Goal of the exercise:
Restate word for word the lines of the data below, from the first through the one that has "Inductive DesiredState := Running | Stopped.".

Dataset extract:
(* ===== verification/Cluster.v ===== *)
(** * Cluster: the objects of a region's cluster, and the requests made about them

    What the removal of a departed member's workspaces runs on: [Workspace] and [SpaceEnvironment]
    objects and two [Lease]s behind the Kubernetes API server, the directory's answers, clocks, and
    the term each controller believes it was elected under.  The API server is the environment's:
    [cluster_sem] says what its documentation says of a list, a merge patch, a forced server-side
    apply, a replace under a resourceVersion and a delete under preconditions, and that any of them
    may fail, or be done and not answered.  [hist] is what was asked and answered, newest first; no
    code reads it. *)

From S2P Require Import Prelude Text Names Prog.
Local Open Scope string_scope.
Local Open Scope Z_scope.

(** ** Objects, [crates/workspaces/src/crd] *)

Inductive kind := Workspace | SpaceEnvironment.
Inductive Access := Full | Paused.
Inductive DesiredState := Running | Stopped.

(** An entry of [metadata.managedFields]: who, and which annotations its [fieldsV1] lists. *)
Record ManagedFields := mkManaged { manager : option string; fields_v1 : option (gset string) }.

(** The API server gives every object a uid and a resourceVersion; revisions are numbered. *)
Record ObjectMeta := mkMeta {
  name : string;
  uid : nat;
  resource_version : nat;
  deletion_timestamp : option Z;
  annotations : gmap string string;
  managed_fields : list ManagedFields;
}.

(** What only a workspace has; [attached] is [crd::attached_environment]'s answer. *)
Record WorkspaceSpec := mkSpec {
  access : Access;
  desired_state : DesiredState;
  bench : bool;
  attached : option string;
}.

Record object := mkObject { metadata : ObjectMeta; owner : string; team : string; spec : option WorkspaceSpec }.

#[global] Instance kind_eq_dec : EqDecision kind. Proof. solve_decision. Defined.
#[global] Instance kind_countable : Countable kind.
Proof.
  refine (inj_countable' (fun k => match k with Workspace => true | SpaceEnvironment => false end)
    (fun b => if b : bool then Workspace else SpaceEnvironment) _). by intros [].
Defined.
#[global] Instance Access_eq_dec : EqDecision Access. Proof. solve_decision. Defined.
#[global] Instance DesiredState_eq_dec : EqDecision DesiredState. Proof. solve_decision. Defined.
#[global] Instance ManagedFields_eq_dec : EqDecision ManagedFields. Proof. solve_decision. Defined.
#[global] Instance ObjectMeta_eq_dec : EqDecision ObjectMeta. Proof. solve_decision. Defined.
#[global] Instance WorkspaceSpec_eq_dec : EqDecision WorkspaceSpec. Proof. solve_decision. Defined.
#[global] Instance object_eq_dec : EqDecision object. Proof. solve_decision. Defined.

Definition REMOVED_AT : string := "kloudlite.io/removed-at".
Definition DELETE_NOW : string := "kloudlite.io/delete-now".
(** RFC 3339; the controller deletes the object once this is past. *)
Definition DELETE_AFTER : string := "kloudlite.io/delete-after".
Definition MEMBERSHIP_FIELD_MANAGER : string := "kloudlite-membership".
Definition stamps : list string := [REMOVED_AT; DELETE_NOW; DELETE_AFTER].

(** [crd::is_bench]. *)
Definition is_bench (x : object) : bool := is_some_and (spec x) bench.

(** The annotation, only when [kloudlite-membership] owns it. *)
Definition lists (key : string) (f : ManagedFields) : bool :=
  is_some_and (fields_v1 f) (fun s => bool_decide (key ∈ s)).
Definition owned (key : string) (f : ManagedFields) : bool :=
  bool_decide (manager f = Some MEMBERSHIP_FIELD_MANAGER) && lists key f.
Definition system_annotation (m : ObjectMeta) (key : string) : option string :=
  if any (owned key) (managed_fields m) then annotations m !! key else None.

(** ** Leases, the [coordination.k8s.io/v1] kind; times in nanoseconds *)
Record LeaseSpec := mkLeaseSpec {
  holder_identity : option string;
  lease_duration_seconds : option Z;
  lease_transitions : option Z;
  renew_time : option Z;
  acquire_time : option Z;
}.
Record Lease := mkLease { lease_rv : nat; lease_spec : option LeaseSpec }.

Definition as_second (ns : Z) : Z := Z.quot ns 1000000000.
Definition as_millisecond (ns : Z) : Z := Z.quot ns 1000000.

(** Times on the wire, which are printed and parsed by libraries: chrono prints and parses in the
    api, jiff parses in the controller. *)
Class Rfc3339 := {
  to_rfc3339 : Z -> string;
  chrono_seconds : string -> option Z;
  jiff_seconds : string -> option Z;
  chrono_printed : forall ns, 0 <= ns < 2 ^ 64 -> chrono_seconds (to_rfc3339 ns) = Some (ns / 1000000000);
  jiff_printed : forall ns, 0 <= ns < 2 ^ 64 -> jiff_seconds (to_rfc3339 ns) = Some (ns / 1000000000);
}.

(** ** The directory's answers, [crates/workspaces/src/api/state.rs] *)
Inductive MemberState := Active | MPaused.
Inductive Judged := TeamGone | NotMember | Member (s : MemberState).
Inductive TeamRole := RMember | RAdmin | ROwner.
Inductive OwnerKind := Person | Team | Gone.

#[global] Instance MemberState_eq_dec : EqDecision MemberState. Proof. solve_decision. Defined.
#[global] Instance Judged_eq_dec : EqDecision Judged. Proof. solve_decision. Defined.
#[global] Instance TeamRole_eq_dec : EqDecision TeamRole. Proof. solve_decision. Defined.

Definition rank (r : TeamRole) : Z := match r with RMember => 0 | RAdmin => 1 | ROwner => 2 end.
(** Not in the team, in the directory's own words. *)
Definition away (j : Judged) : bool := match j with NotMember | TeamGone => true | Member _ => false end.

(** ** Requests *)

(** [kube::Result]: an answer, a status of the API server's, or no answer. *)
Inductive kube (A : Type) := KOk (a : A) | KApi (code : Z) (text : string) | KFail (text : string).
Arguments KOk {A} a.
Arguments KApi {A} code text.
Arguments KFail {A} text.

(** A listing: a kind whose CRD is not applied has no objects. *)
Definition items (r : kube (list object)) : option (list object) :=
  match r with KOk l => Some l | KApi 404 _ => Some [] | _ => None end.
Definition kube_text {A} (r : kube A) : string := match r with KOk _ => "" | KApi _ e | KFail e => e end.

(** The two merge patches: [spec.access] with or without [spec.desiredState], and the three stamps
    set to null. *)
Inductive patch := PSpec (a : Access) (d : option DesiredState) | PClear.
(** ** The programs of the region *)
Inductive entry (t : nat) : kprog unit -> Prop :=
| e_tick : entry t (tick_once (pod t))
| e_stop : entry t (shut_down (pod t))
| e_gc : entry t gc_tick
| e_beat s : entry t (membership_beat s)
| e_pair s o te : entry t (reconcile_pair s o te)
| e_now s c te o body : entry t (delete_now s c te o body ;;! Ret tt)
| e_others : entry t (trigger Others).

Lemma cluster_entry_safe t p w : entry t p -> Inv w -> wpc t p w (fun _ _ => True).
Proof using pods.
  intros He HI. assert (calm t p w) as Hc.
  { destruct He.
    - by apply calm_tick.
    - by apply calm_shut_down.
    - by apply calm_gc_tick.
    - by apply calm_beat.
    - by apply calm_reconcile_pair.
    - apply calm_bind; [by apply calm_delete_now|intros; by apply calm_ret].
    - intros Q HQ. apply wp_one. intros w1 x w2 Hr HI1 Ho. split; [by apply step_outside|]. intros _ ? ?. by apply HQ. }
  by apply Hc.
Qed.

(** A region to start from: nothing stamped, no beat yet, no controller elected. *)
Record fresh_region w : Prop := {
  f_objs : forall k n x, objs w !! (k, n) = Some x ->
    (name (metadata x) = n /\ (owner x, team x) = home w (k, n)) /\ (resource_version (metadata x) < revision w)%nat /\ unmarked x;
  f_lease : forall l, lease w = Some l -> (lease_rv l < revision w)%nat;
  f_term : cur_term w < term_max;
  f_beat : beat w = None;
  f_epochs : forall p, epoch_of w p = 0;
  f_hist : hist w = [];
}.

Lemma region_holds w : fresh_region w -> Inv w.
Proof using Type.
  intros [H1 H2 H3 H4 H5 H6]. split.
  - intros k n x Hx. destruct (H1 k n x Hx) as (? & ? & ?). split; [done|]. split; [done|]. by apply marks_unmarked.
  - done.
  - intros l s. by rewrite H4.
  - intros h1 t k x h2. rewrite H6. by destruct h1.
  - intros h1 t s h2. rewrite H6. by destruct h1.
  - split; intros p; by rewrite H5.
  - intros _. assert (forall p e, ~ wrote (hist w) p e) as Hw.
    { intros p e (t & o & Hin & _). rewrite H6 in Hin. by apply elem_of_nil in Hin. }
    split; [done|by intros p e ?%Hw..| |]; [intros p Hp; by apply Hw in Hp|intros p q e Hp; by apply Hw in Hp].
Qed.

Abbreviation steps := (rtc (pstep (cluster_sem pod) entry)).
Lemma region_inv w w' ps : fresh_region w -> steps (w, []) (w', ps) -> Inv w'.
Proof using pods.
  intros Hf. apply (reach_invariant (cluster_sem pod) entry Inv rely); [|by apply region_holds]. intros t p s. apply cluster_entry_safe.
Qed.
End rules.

Task result:
(* ===== verification/Cluster.v ===== *)
(** * Cluster: the objects of a region's cluster, and the requests made about them

    What the removal of a departed member's workspaces runs on: [Workspace] and [SpaceEnvironment]
    objects and two [Lease]s behind the Kubernetes API server, the directory's answers, clocks, and
    the term each controller believes it was elected under.  The API server is the environment's:
    [cluster_sem] says what its documentation says of a list, a merge patch, a forced server-side
    apply, a replace under a resourceVersion and a delete under preconditions, and that any of them
    may fail, or be done and not answered.  [hist] is what was asked and answered, newest first; no
    code reads it. *)

From S2P Require Import Prelude Text Names Prog.
Local Open Scope string_scope.
Local Open Scope Z_scope.

(** ** Objects, [crates/workspaces/src/crd] *)

Inductive kind := Workspace | SpaceEnvironment.
Inductive Access := Full | Paused.
Inductive DesiredState := Running | Stopped.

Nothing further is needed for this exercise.